With both ends included, transcribe exactly the records below from their first line to the line that contains "Lemma nilzero_to_uint p".

################

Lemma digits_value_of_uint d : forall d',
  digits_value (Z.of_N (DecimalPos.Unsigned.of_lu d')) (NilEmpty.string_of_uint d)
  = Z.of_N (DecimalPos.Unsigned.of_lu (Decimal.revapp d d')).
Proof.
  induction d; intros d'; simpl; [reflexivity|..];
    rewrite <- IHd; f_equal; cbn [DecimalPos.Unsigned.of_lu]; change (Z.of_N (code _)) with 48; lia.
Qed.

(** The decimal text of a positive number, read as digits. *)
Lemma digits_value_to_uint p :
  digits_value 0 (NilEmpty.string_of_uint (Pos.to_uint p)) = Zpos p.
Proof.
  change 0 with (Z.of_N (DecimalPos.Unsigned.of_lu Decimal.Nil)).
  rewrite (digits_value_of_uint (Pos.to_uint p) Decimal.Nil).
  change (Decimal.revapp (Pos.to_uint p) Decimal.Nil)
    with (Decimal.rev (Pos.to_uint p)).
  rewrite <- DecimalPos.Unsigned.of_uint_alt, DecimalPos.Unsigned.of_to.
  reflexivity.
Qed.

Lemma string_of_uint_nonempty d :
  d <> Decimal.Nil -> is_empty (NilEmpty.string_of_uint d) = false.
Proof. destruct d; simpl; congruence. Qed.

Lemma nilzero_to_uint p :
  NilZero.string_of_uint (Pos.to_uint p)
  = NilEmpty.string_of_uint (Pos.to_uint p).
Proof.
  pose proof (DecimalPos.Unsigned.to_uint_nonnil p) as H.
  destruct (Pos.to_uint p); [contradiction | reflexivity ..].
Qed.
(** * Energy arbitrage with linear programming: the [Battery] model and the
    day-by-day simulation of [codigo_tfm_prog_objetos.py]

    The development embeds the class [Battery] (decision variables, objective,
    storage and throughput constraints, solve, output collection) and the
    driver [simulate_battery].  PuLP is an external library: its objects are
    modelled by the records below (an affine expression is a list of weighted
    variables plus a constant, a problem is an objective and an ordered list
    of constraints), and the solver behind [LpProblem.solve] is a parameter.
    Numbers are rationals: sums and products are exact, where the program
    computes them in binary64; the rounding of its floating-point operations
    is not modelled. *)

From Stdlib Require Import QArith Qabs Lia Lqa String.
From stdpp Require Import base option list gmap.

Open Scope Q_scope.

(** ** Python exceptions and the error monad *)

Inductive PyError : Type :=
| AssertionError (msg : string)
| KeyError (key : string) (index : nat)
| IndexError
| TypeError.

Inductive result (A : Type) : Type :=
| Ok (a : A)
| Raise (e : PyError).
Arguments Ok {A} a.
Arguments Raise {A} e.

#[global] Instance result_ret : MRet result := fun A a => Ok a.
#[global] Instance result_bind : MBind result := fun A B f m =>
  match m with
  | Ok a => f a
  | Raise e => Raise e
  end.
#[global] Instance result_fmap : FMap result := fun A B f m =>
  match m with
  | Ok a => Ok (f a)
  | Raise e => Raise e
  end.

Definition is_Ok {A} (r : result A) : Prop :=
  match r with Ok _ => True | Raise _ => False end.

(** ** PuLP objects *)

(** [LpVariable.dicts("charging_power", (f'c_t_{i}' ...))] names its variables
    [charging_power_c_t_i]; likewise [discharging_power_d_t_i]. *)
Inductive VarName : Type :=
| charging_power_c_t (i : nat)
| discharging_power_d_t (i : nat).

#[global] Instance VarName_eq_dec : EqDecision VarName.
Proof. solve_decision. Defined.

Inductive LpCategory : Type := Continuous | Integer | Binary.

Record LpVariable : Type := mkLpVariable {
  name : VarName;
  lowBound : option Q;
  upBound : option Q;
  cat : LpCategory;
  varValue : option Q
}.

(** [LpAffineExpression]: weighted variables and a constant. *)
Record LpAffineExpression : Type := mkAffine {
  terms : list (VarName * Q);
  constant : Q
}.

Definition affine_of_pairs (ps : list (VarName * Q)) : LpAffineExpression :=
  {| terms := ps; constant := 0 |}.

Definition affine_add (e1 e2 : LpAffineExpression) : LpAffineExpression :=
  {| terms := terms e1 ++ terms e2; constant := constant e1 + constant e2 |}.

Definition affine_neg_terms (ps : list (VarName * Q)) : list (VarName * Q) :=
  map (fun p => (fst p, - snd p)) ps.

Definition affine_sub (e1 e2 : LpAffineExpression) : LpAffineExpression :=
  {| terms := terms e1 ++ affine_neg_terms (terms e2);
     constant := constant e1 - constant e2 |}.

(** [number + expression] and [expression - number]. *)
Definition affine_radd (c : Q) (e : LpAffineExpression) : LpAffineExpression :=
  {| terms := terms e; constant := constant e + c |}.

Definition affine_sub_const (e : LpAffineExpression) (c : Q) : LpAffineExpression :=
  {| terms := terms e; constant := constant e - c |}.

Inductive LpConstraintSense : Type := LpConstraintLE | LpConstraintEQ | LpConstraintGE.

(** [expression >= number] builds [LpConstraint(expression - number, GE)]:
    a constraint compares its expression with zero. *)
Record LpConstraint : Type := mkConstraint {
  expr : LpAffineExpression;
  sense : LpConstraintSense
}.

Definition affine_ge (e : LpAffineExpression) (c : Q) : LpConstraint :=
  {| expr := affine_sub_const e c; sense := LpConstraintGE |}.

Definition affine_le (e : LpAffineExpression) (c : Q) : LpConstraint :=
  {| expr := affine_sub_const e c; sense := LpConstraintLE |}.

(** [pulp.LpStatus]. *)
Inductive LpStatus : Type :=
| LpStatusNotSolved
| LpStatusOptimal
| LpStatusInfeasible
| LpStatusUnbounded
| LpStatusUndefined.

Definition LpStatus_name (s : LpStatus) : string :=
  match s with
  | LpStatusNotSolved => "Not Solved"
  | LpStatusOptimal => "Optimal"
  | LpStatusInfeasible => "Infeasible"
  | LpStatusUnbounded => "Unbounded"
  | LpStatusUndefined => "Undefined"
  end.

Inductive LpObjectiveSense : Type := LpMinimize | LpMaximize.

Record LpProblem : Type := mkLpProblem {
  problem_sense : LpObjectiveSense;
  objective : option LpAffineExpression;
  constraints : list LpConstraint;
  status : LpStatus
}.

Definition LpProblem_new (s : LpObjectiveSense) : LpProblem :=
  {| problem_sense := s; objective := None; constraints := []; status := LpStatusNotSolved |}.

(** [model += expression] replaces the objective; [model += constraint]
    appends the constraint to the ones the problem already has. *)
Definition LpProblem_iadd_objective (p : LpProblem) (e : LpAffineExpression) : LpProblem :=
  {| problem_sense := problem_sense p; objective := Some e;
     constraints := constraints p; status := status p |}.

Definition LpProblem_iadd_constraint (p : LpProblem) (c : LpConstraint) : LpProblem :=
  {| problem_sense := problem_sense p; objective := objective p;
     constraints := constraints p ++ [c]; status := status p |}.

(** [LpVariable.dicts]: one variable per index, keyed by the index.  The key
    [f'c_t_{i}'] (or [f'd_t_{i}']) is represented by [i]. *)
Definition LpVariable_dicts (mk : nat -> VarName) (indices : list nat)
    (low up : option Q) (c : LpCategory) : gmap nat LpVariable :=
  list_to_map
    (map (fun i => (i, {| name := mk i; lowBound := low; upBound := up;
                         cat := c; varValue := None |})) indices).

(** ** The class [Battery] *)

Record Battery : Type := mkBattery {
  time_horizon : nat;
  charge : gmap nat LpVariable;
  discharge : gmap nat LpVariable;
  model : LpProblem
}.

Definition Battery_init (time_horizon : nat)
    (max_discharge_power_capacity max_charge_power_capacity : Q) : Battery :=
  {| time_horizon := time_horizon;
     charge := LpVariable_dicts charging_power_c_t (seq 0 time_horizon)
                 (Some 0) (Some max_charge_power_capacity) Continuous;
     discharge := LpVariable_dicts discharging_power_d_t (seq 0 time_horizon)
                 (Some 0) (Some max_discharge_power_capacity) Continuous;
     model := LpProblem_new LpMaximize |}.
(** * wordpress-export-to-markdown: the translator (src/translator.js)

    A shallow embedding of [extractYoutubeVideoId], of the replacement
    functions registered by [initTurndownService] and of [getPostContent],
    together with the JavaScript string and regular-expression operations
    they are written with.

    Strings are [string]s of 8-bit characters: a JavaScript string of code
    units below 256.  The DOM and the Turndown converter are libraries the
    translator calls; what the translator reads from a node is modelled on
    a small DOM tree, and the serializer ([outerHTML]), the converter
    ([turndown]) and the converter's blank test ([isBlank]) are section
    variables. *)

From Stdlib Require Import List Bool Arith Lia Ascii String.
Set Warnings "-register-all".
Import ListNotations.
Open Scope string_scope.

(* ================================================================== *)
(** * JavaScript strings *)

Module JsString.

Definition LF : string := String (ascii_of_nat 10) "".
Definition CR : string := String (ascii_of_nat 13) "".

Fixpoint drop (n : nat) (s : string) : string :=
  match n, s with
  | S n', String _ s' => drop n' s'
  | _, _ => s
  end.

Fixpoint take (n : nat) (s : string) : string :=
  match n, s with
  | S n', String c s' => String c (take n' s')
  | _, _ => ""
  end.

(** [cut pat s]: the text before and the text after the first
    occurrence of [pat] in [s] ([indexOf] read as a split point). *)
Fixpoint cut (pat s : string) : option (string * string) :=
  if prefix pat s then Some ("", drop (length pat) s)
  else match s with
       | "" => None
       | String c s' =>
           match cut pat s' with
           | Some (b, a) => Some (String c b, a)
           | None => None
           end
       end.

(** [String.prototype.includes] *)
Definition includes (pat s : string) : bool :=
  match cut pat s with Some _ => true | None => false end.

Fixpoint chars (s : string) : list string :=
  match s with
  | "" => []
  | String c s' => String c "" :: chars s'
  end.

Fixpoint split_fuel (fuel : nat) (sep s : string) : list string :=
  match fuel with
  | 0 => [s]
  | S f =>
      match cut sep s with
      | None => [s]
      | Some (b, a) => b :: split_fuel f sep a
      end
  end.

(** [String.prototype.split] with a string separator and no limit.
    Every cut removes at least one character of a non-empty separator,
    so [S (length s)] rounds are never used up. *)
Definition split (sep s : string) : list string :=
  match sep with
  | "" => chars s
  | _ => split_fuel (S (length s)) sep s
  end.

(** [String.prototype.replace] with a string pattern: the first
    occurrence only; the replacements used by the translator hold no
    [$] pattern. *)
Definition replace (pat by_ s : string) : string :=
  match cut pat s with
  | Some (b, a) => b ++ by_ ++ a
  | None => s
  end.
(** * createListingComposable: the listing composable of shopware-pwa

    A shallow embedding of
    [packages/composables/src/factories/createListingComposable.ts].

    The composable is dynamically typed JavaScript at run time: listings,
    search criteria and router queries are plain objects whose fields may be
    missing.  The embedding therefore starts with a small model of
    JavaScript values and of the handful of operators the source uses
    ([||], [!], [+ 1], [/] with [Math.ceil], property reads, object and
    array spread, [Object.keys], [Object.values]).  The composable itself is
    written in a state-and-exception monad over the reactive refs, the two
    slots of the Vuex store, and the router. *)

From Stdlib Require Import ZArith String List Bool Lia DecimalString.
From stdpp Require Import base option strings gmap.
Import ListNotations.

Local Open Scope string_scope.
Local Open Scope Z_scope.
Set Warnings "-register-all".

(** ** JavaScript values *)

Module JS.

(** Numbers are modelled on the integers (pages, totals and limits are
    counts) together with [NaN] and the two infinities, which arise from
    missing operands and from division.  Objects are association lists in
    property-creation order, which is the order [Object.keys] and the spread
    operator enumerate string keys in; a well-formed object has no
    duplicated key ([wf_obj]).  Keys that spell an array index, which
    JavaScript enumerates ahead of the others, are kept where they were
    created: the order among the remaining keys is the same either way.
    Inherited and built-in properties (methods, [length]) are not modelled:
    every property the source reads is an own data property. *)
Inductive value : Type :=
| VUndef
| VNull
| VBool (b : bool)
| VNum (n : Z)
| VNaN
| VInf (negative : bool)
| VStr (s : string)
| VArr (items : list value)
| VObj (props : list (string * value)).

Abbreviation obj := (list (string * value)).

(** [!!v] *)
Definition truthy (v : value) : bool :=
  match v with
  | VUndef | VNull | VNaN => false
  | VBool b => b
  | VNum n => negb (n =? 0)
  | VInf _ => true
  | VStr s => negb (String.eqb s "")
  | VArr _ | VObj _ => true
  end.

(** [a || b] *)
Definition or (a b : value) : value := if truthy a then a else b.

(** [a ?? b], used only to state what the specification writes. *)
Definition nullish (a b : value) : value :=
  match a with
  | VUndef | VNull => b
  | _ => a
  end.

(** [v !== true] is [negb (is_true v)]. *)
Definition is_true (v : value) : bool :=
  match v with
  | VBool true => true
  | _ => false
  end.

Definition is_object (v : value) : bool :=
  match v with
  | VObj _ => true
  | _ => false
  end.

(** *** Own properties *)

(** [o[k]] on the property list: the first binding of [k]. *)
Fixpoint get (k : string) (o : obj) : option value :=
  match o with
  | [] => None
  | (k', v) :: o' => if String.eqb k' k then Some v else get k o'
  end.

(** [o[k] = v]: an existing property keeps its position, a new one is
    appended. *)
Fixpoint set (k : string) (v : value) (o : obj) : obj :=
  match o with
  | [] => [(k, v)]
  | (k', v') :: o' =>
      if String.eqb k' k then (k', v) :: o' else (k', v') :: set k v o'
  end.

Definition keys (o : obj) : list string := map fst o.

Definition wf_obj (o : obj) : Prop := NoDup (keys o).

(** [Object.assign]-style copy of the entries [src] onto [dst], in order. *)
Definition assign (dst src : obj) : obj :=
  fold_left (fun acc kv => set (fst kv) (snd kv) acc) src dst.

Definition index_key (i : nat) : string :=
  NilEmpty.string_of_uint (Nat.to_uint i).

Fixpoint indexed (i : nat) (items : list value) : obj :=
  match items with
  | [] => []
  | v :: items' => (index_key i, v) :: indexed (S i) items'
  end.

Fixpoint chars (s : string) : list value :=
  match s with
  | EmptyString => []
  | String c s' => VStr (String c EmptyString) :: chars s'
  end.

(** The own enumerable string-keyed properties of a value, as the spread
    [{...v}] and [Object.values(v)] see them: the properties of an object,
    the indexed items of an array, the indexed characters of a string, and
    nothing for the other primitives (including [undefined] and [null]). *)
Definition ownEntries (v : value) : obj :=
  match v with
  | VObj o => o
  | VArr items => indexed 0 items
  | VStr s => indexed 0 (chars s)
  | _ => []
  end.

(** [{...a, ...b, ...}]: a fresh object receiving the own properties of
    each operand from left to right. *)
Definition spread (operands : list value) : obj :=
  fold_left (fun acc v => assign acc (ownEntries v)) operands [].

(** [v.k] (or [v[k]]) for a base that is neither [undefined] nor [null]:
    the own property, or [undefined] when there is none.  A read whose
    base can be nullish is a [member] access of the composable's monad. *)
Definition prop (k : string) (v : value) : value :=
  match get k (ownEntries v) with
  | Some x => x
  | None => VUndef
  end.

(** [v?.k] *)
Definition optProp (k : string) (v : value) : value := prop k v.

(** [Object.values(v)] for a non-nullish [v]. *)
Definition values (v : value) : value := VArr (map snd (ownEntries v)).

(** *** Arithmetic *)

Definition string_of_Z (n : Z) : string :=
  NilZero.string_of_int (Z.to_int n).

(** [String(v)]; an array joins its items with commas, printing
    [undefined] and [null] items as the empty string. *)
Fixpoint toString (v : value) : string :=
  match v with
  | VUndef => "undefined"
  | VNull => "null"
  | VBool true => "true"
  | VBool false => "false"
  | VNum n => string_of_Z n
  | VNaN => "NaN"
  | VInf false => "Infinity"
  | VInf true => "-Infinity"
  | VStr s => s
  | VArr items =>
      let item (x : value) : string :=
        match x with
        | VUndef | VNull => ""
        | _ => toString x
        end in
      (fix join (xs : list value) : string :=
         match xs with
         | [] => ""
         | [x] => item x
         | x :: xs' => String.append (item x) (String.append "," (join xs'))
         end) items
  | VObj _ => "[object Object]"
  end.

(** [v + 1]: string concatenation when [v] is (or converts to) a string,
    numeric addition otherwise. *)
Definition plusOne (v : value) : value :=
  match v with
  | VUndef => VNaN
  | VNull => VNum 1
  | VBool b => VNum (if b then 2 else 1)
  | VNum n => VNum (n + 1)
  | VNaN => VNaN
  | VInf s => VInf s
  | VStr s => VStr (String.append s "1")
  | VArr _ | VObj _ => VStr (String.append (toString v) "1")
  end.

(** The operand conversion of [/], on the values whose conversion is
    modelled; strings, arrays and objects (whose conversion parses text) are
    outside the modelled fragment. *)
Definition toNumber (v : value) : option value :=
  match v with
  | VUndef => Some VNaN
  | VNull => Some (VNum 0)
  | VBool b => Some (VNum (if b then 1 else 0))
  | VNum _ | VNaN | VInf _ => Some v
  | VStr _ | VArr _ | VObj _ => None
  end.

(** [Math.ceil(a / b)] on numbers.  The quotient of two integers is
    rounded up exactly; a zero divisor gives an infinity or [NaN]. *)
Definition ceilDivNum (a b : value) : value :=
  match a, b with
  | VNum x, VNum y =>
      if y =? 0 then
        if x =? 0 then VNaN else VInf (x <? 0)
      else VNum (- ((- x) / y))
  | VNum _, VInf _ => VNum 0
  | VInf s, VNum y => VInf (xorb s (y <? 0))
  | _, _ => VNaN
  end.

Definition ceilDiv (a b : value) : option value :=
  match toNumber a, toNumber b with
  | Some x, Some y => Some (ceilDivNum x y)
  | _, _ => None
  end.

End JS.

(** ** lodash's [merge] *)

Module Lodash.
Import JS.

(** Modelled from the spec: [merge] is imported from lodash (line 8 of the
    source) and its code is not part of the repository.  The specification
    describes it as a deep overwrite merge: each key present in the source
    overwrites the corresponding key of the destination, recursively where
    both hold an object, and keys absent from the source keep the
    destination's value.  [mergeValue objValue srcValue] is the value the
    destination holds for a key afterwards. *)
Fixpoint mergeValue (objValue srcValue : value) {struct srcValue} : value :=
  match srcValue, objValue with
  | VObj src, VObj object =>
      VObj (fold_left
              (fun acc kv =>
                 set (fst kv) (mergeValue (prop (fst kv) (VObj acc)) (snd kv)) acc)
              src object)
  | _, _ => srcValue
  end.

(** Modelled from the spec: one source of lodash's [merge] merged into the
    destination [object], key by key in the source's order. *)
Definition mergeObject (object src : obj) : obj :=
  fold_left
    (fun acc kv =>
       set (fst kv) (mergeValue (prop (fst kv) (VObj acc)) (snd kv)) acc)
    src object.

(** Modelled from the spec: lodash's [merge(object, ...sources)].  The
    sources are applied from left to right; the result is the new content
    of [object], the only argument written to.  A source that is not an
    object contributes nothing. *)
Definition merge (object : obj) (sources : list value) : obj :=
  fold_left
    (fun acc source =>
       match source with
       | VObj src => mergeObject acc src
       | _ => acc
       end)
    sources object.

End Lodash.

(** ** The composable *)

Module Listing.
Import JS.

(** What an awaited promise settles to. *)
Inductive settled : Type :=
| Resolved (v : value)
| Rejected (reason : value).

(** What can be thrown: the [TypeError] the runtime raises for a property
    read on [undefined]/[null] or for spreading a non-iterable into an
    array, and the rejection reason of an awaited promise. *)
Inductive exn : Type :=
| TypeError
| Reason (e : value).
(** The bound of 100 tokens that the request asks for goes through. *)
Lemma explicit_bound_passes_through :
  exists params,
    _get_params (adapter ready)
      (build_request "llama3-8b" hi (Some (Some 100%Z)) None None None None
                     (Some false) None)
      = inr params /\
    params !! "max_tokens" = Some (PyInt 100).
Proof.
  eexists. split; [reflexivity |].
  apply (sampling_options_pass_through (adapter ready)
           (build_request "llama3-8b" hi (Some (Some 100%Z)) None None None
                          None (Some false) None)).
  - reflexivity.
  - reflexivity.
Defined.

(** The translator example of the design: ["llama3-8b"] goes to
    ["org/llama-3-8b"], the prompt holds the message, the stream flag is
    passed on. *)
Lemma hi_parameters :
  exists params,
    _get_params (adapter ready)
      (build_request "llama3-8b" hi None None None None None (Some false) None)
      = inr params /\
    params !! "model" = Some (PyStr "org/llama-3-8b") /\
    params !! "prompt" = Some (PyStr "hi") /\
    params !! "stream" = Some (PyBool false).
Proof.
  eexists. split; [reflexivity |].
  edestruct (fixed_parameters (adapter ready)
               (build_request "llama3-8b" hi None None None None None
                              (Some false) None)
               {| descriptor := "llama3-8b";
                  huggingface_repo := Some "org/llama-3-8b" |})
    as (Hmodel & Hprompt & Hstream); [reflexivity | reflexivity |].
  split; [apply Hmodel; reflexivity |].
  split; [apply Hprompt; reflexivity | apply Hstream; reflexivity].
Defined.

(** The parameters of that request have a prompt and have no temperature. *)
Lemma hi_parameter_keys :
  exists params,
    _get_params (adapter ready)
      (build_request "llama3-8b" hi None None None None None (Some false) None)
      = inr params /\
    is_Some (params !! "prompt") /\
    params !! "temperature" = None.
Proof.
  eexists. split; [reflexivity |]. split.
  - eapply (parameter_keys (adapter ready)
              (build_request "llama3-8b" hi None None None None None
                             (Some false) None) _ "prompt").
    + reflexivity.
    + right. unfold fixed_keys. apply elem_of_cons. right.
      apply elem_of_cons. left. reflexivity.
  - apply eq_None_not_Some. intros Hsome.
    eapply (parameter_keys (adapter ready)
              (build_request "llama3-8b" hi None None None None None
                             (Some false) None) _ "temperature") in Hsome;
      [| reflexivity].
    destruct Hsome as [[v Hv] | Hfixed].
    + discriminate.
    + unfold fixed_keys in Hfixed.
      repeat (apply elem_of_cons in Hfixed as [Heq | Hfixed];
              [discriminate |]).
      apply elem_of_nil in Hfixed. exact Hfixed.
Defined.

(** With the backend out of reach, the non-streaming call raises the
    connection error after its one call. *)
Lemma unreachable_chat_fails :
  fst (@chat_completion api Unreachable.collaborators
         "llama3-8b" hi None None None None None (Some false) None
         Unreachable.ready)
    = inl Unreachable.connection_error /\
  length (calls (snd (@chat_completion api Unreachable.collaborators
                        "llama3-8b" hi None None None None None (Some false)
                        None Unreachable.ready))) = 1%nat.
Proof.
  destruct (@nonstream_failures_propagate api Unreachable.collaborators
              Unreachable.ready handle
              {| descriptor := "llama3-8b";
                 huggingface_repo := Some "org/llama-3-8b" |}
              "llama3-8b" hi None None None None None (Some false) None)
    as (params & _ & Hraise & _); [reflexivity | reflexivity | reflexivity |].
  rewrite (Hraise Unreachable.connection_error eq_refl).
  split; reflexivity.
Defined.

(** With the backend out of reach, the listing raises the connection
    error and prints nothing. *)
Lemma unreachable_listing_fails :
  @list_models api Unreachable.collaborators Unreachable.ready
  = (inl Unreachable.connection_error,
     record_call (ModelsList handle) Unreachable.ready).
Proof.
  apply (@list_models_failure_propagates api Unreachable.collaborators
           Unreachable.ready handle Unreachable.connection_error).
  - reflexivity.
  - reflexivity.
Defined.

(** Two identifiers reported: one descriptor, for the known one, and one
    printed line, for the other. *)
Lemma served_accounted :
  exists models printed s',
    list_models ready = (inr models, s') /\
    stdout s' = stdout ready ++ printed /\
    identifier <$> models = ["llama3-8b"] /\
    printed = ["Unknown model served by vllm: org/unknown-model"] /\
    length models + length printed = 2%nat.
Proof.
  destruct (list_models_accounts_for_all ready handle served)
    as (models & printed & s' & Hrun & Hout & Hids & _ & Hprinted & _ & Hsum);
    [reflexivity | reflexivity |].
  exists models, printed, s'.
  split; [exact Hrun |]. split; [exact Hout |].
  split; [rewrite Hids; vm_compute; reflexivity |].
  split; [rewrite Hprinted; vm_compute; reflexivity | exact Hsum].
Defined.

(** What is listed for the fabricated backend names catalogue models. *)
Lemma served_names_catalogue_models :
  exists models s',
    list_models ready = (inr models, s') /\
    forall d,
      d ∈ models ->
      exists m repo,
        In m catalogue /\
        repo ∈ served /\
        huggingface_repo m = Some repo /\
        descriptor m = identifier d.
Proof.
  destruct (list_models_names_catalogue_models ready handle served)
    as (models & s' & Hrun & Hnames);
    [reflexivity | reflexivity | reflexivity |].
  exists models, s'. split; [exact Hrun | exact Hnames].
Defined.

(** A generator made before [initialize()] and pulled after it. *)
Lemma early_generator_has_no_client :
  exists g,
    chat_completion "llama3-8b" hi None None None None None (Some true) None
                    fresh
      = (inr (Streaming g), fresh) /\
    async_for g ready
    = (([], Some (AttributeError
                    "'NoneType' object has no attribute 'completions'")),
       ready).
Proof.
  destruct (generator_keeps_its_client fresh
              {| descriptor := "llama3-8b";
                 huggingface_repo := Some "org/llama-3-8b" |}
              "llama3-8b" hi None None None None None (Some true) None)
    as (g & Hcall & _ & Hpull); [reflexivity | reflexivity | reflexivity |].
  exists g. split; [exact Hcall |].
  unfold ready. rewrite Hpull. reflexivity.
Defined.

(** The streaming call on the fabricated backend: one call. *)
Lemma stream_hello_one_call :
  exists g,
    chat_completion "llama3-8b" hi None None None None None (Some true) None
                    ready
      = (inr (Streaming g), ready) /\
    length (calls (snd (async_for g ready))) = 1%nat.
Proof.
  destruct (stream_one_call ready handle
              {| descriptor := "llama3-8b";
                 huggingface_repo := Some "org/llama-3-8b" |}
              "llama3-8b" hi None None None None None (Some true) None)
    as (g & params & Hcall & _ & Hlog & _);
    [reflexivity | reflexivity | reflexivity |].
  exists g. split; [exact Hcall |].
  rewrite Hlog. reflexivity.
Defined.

################

ANSWER SECTION:
Lemma digits_value_of_uint d : forall d',
  digits_value (Z.of_N (DecimalPos.Unsigned.of_lu d')) (NilEmpty.string_of_uint d)
  = Z.of_N (DecimalPos.Unsigned.of_lu (Decimal.revapp d d')).
Proof.
  induction d; intros d'; simpl; [reflexivity|..];
    rewrite <- IHd; f_equal; cbn [DecimalPos.Unsigned.of_lu]; change (Z.of_N (code _)) with 48; lia.
Qed.

(** The decimal text of a positive number, read as digits. *)
Lemma digits_value_to_uint p :
  digits_value 0 (NilEmpty.string_of_uint (Pos.to_uint p)) = Zpos p.
Proof.
  change 0 with (Z.of_N (DecimalPos.Unsigned.of_lu Decimal.Nil)).
  rewrite (digits_value_of_uint (Pos.to_uint p) Decimal.Nil).
  change (Decimal.revapp (Pos.to_uint p) Decimal.Nil)
    with (Decimal.rev (Pos.to_uint p)).
  rewrite <- DecimalPos.Unsigned.of_uint_alt, DecimalPos.Unsigned.of_to.
  reflexivity.
Qed.

Lemma string_of_uint_nonempty d :
  d <> Decimal.Nil -> is_empty (NilEmpty.string_of_uint d) = false.
Proof. destruct d; simpl; congruence. Qed.

Lemma nilzero_to_uint p :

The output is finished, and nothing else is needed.